Période durant laquelle la musicienne a ajouté une corde à son arc : compositrice de musique à l’image. Coécrite avec Casey Manierka-Quaile pour le long métrage Learn to Swim de Thyrone Tommy, sa chanson And Then They Won’t est présentement en lice pour le prix de la Meilleure chanson originale aux prix de l’Académie canadienne du cinéma et de la télévision, qui seront décernés le 8 avril prochain.

« Composer pour le cinéma est une expérience plus intimiste, plus privée, que lorsque je le fais pour mes projets, abonde Tika. Il y a toute une différence entre composer une chanson pour moi et regarder un film, une scène, pour imaginer quelle musique pourrait bien l’accompagner, trouver quel type d’instrument convient à l’émotion, et c’est pour ça que le processus me paraît plus intuitif.

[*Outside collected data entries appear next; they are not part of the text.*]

Lemma Destroy_consistent (this : Z) (s s' : Runtime.State) :
  consistent s ->
  Runtime.m_instanceCount s < 2 ^ 32 ->
  Destroy this s = Returned (tt, s') ->
  consistent s' /\ Runtime.m_instanceCount s' <= Runtime.m_instanceCount s.
Proof.
  intros (Hout & Hle & Hpool & Hvalid & Hopts) Hbound Hdestroy.
  unfold Runtime.Destroy in Hdestroy.
  apply bind_Returned in Hdestroy as (s0 & s1 & Hget & Hdestroy).
  inversion Hget; subst s0 s1. clear Hget.
  apply bind_Returned in Hdestroy as (compiler & s1 & Hderef & Hdestroy).
  unfold deref in Hderef.
  destruct (Runtime.compilers s !! this) as [c|] eqn:Hthis; [|discriminate].
  inversion Hderef; subst c s1. clear Hderef.
  apply bind_Returned in Hdestroy as (pool & s1 & Hderef & Hdestroy).
  unfold deref in Hderef.
  destruct (Runtime.m_pContextPool s) as [pool0|] eqn:Hpool0; [|discriminate].
  inversion Hderef; subst pool0 s1. clear Hderef.
  apply bind_Returned in Hdestroy as (pool' & s1 & Hfree & Hdestroy).
  apply freeContexts_spec in Hfree
    as ((Hic & Horc & Hhash & Hpp & Hcomp & _) & kept' & -> & Hsub & Hframe & Huse & Hkept).
  destruct (Hvalid pool eq_refl) as [Hnodup Hin].
  assert (Hsize : (0 < base.size (Runtime.compilers s))%nat).
  { destruct (base.size (Runtime.compilers s)) eqn:Hsz; [|lia].
    apply map_size_empty_iff in Hsz. rewrite Hsz in Hthis. discriminate. }
  assert (Hwrap : forall x, 0 < x < 2 ^ 32 -> wrap32 (x - 1) = x - 1).
  { intros x Hx. unfold wrap32. apply Z.mod_small. lia. }
  unfold bind, get, ret, modify, Runtime.call, array_get in Hdestroy. simpl in Hdestroy.
  destruct (Runtime.m_options compiler !! 0%nat) as [option0|]; [|
    destruct (decide _); discriminate].
  rewrite Horc, Hwrap in Hdestroy by lia.
  assert (Hkept' : NoDup kept' /\ forall p, p ∈ kept' -> is_Some (Runtime.contexts s1 !! p)).
  { split; [eapply sublist_NoDup; eassumption|auto]. }
  assert (Hdel : Z.of_nat (base.size (delete this (Runtime.compilers s))) =
                 Runtime.m_outRedirectCount s - 1).
  { rewrite map_size_delete, Hthis. lia. }
  assert (Hopts' : forall p c, delete this (Runtime.compilers s) !! p = Some c ->
                               Runtime.m_options c <> [] /\
                               Runtime.m_optionHash c = Runtime.s_optionHash s).
  { intros p c Hlook. apply lookup_delete_Some in Hlook as [_ Hlook]. eapply Hopts, Hlook. }
  destruct (decide (Runtime.m_outRedirectCount s - 1 = 0)); simpl in Hdestroy;
    destruct (option0 =? VkIcdName)%string; simpl in Hdestroy;
    try rewrite Hic, Hwrap in Hdestroy by lia;
    try destruct (bool_decide_reflect (Runtime.m_instanceCount s - 1 = 0));
    simpl in Hdestroy; inversion Hdestroy; subst s'; clear Hdestroy;
    unfold consistent; simpl; rewrite ?Hic, ?Hcomp, ?Hhash.
  all: (split; [|lia]).
  all: split; [symmetry; exact Hdel|].
  all: split; [lia|].
  all: split; [split; [intros H; try discriminate H; lia|intros H; try reflexivity; lia]|].
  all: split; [|exact Hopts'].
  all: intros pool0 Hsome; inversion Hsome; subst pool0; exact Hkept'.
Qed.


Lemma GfxIpVersion_fields (a b : Runtime.GfxIpVersion) :
  bool_decide (Runtime.major a = Runtime.major b) &&
  bool_decide (Runtime.minor a = Runtime.minor b) &&
  bool_decide (Runtime.stepping a = Runtime.stepping b) = bool_decide (a = b).
Proof.
  destruct a as [a1 a2 a3], b as [b1 b2 b3]. simpl.
  destruct (bool_decide_reflect (a1 = b1)), (bool_decide_reflect (a2 = b2)),
    (bool_decide_reflect (a3 = b3)); simpl; symmetry;
    first [apply bool_decide_eq_true; congruence | apply bool_decide_eq_false; congruence].
Qed.

(** What the search finds: a pooled context that was free and of the
    version asked for, now marked in use; or nothing, when every pooled
    context is in use or of another version. *)
Lemma findFreeContext_spec (gfxIp : Runtime.GfxIpVersion) (pool : list Z) :
  forall (s s' : Runtime.State) (r : option Z),
    Runtime.findFreeContext gfxIp pool s = Returned (r, s') ->
    sameStatics s s' /\
    match r with
    | Some p =>
        p ∈ pool /\
        Runtime.contexts s !! p = Some (Runtime.mkContext gfxIp false) /\
        Runtime.contexts s' = <[p := Runtime.mkContext gfxIp true]> (Runtime.contexts s)
    | None =>
        Runtime.contexts s' = Runtime.contexts s /\
        forall p, p ∈ pool ->
          exists c, Runtime.contexts s !! p = Some c /\
                    (Runtime.m_isInUse c = true \/ Runtime.m_gfxIp c <> gfxIp)
    end.
Proof.
  induction pool as [|p rest IH]; intros s s' r Hfind.
  - inversion Hfind; subst. split; [apply sameStatics_refl|]. split; [reflexivity|].
    intros p Hp. apply elem_of_nil in Hp. contradiction.
  - cbn [Runtime.findFreeContext] in Hfind.
    apply bind_Returned in Hfind as (s0 & s1 & Hget & Hfind).
    inversion Hget; subst s0 s1. clear Hget.
    apply bind_Returned in Hfind as (context & s1 & Hderef & Hfind).
    unfold deref in Hderef.
    destruct (Runtime.contexts s !! p) as [c|] eqn:Hp; [|discriminate].
    inversion Hderef; subst c s1. clear Hderef.
    rewrite <- !andb_assoc in Hfind. rewrite (andb_assoc (bool_decide _)) in Hfind.
    rewrite GfxIpVersion_fields in Hfind.
    destruct (Runtime.m_isInUse context) eqn:Huse; simpl in Hfind.
    + apply IH in Hfind as [Hsame Hr]. split; [exact Hsame|].
      destruct r as [q|].
      * destruct Hr as (Hq & Hr). split; [right; exact Hq|exact Hr].
      * destruct Hr as [Heq Hall]. split; [exact Heq|].
        intros q Hq. apply elem_of_cons in Hq as [->|Hq]; [|auto].
        exists context. auto.
    + destruct (bool_decide_reflect (Runtime.m_gfxIp context = gfxIp)) as [Hgfx|Hgfx].
      * unfold bind, modify, ret in Hfind. inversion Hfind; subst r s'. clear Hfind.
        split; [repeat split|]. split; [left|].
        destruct context as [g u]. simpl in *. subst. split; [exact Hp|reflexivity].
      * apply IH in Hfind as [Hsame Hr]. split; [exact Hsame|].
        destruct r as [q|].
        -- destruct Hr as (Hq & Hr). split; [right; exact Hq|exact Hr].
        -- destruct Hr as [Heq Hall]. split; [exact Heq|].
           intros q Hq. apply elem_of_cons in Hq as [->|Hq]; [|auto].
           exists context. auto.
Qed.

(** The search reads pooled contexts only: with all of them allocated it
    returns. *)
Lemma findFreeContext_returns (gfxIp : Runtime.GfxIpVersion) (pool : list Z) :
  forall s : Runtime.State,
    (forall p, p ∈ pool -> is_Some (Runtime.contexts s !! p)) ->
    exists r s', Runtime.findFreeContext gfxIp pool s = Returned (r, s').
Proof.
  induction pool as [|p rest IH]; intros s Hvalid.
  - eexists _, _. reflexivity.
  - destruct (Hvalid p ltac:(left)) as [c Hc].
    cbn [Runtime.findFreeContext]. unfold bind at 1, get. unfold bind at 1, deref.
    rewrite Hc. unfold ret at 1.
    destruct (negb _ && _ && _ && _).
    + eexists _, _. reflexivity.
    + apply IH. intros q Hq. apply Hvalid. right. exact Hq.
Qed.

Lemma AcquireContext_spec (this p : Z) (s s' : Runtime.State) :
  AcquireContext this s = Returned (p, s') ->
  exists compiler pool,
    Runtime.compilers s !! this = Some compiler /\
    Runtime.m_pContextPool s = Some pool /\
    Runtime.m_instanceCount s' = Runtime.m_instanceCount s /\
    Runtime.m_outRedirectCount s' = Runtime.m_outRedirectCount s /\
    Runtime.s_optionHash s' = Runtime.s_optionHash s /\
    Runtime.compilers s' = Runtime.compilers s /\
    Runtime.contexts s' =
      <[p := Runtime.mkContext (Runtime.compiler_gfxIp compiler) true]> (Runtime.contexts s) /\
    ((p ∈ pool /\ Runtime.m_pContextPool s' = Some pool /\
      Runtime.contexts s !! p =
        Some (Runtime.mkContext (Runtime.compiler_gfxIp compiler) false)) \/
     (Runtime.contexts s !! p = None /\ Runtime.m_pContextPool s' = Some (pool ++ [p]) /\
      forall q, q ∈ pool ->
        exists c, Runtime.contexts s !! q = Some c /\
                  (Runtime.m_isInUse c = true \/
                   Runtime.m_gfxIp c <> Runtime.compiler_gfxIp compiler))).
Proof.
  intros Hacq. unfold Runtime.AcquireContext in Hacq.
  apply bind_Returned in Hacq as (s0 & s1 & Hget & Hacq).
  inversion Hget; subst s0 s1. clear Hget.
  apply bind_Returned in Hacq as (compiler & s1 & Hderef & Hacq).
  unfold deref in Hderef.
  destruct (Runtime.compilers s !! this) as [c|] eqn:Hthis; [|discriminate].
  inversion Hderef; subst c s1. clear Hderef.
  apply bind_Returned in Hacq as (pool & s1 & Hderef & Hacq).
  unfold deref in Hderef.
  destruct (Runtime.m_pContextPool s) as [pool0|] eqn:Hpool0; [|discriminate].
  inversion Hderef; subst pool0 s1. clear Hderef.
  apply bind_Returned in Hacq as (r & s1 & Hfind & Hacq).
  apply findFreeContext_spec in Hfind as ((Hic & Horc & Hhash & Hpp & Hcomp & _) & Hr).
  exists compiler, pool. split; [reflexivity|]. split; [reflexivity|].
  destruct r as [q|].
  - destruct Hr as (Hq & Hfree & Hctx). inversion Hacq; subst p s1. clear Hacq.
    repeat split; auto. left. rewrite Hpp, Hpool0. auto.
  - destruct Hr as [Hctx Hall].
    unfold bind, get, modify, ret in Hacq. inversion Hacq; subst p s'. clear Hacq.
    simpl. rewrite Hctx. repeat split; auto. right.
    split; [apply not_elem_of_dom, newAddress_fresh|]. auto.
Qed.

Lemma AcquireContext_consistent (this p : Z) (s s' : Runtime.State) :
  consistent s ->
  AcquireContext this s = Returned (p, s') ->
  consistent s' /\ Runtime.m_instanceCount s' = Runtime.m_instanceCount s.
Proof.
  intros (Hout & Hle & Hpool & Hvalid & Hopts) Hacq.
  apply AcquireContext_spec in Hacq
    as (compiler & pool & Hthis & Hpool0 & Hic & Horc & Hhash & Hcomp & Hctx & Hcase).
  split; [|exact Hic].
  destruct (Hvalid pool Hpool0) as [Hnodup Hin].
  unfold consistent. rewrite Hic, Horc, Hcomp, Hctx, Hhash.
  split; [exact Hout|]. split; [exact Hle|].
  destruct Hcase as [(Hp & Hpool' & _)|(Hp & Hpool' & _)]; rewrite Hpool'.
  - split; [rewrite <- Hpool0; exact Hpool|]. split; [|exact Hopts].
    intros pool0 Hsome. inversion Hsome; subst pool0. split; [exact Hnodup|].
    intros q Hq. destruct (decide (q = p)) as [->|Hne].
    + rewrite lookup_insert. destruct (decide (p = p)); [eauto|contradiction].
    + rewrite lookup_insert_ne by auto. auto.
  - split.
    { split; [discriminate|]. intros H. apply Hpool in H. congruence. }
    split; [|exact Hopts].
    intros pool0 Hsome. inversion Hsome; subst pool0. split.
    + apply NoDup_app. split; [exact Hnodup|]. split; [|apply NoDup_singleton].
      intros q Hq Hq'. apply list_elem_of_singleton in Hq'. subst q.
      apply Hin in Hq as [c Hc]. congruence.
    + intros q Hq. destruct (decide (q = p)) as [->|Hne].
      * rewrite lookup_insert. destruct (decide (p = p)); [eauto|contradiction].
      * rewrite lookup_insert_ne by auto. apply elem_of_app in Hq as [Hq|Hq]; [auto|].
        apply list_elem_of_singleton in Hq. contradiction.
Qed.

Lemma ReleaseContext_consistent (pContext : Z) (s s' : Runtime.State) :
  consistent s ->
  Runtime.ReleaseContext pContext s = Returned (tt, s') ->
  consistent s' /\ Runtime.m_instanceCount s' = Runtime.m_instanceCount s.
Proof.
  intros (Hout & Hle & Hpool & Hvalid & Hopts) Hrel.
  unfold Runtime.ReleaseContext, bind, get, deref, modify, ret in Hrel.
  destruct (Runtime.contexts s !! pContext) as [c|] eqn:Hc; [|discriminate].
  inversion Hrel; subst s'. clear Hrel. split; [|reflexivity].
  unfold consistent. simpl.
  split; [exact Hout|]. split; [exact Hle|]. split; [exact Hpool|]. split; [|exact Hopts].
  intros pool Hsome. destruct (Hvalid pool Hsome) as [Hnodup Hin]. split; [exact Hnodup|].
  intros q Hq. destruct (decide (q = pContext)) as [->|Hne].
  - rewrite lookup_insert. destruct (decide (pContext = pContext)); [eauto|contradiction].
  - rewrite lookup_insert_ne by auto. auto.
Qed.


Lemma initial_consistent : consistent Runtime.initial.
Proof.
  unfold consistent, Runtime.initial. simpl. rewrite map_size_empty.
  repeat split; try lia; try discriminate.
  all: intros; rewrite lookup_empty in *; discriminate.
Qed.

Lemma run_preserves_consistent (calls : list Runtime.Call) :
  forall s0 s : Runtime.State,
    consistent s0 ->
    Runtime.m_instanceCount s0 + Z.of_nat (length calls) < 2 ^ 32 ->
    run calls s0 = Returned (tt, s) ->
    consistent s.
Proof.
  induction calls as [|c calls IH]; intros s0 s Hs0 Hbound Hrun.
  - inversion Hrun; subst. exact Hs0.
  - cbn [Runtime.run length] in *.
    apply bind_Returned in Hrun as ([] & s1 & Hcall & Hrun).
    assert (Hs1 : consistent s1 /\ Runtime.m_instanceCount s1 <= Runtime.m_instanceCount s0 + 1).
    { destruct c as [gfxIp options|pCompiler|pCompiler|pContext]; cbn [Runtime.run1] in Hcall.
      - apply bind_Returned in Hcall as (r & s2 & Hcreate & Hret).
        inversion Hret; subst s2. eapply Create_consistent; [exact Hs0|lia|exact Hcreate].
      - apply Destroy_consistent in Hcall as [H1 H2]; [split; [exact H1|lia]|exact Hs0|lia].
      - apply bind_Returned in Hcall as (r & s2 & Hacq & Hret).
        inversion Hret; subst s2.
        apply AcquireContext_consistent in Hacq as [H1 H2]; [split; [exact H1|lia]|exact Hs0].
      - apply ReleaseContext_consistent in Hcall as [H1 H2]; [split; [exact H1|lia]|exact Hs0]. }
    destruct Hs1 as [Hs1 Hcount]. eapply IH; [exact Hs1| |exact Hrun]. lia.
Qed.

(** X4. Any sequence of fewer than 2^32 calls of [ICompiler::Create],
    [Destroy], [AcquireContext] and [ReleaseContext] that runs from the
    initial statics without a fault leaves them consistent:
    [m_outRedirectCount] is the number of live compilers and at most
    [m_instanceCount]; the context pool exists exactly when
    [m_instanceCount] is not zero; no pointer is in the pool twice and
    every pointer in it is allocated; every live compiler has options, and
    their hash is [s_optionHash]. *)
Theorem run_consistent (calls : list Runtime.Call) (s : Runtime.State) :
  Z.of_nat (length calls) < 2 ^ 32 ->
  run calls Runtime.initial = Returned (tt, s) ->
  consistent s.
Proof.
  intros Hlen Hrun. eapply run_preserves_consistent; [apply initial_consistent| |exact Hrun].
  simpl. lia.
Qed.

Surtout qu’au moment de travailler sur ce projet, le réalisateur n’avait pas encore terminé son film. Donc, il nous a fallu beaucoup échanger à propos du message du film et des émotions que la chanson devait véhiculer. J’ai composé une chanson à partir de nos conversations; c’est comme canaliser l’énergie du réalisateur pour arriver à évoquer la musique qu’il imagine. »

Tika Simone a également pu mesurer les défis auxquels elle a du faire face pour prendre pied dans le monde de la musique à l’image – un monde, estime-t-elle, qui ne favorise pas l’intégration des personnes de couleurs, encore très minoritaires. C’est ainsi qu’elle a participé à la création de StereoVisual, organisme qui outille les minorités pour leur permettre d’accéder à l’industrie audiovisuelle.

« Ce projet est né d’un désir très fort d’aider cette industrie à changer », explique Tika, qui a bénéficié d’une formation dans le domaine de la composition de musique à l’image grâce à la Slaight Music Residency au Canadian Film Centre. « J’ai vécu là une super belle expérience, mais on me disait aussi des trucs comme : Tu sais Tika, si tu veux devenir compositrice de musique à l’image, tu dois apprendre à jouer d’un instrument à cordes. Soit, mais qu’en est-il alors de tous ceux qui n’ont pas eu les moyens ou la chance d’avoir une telle formation ? Pourquoi ceux-ci seraient-ils exclus de ce monde, d’autant que beaucoup de gens marginalisés n’ont pas accès à cette formation et doivent apprendre à composer avec des logiciels et leur ordinateur, parce que c’est tout ce qu’ils sont capables de s’offrir. C’est la question de l’accessibilité à cette formation qui suscite une conversation, car si on se fait dire que pour composer pour le cinéma on doit connaître la théorie musicale, ça exclut toute une catégorie d’artistes, très souvent des gens de couleur. »

C’est le chantier auquel s’attaquent les gens derrière StereoVisual, qui cherche à bâtir des ponts entre les musiciens issus des communautés culturelles et le milieu, « très blanc et très masculin » rappelle Tika, du cinéma et de la télévision. « C’est toute l’industrie du cinéma qui devra se transformer, et pas seulement le milieu de la musique à l’image », affirme Tika.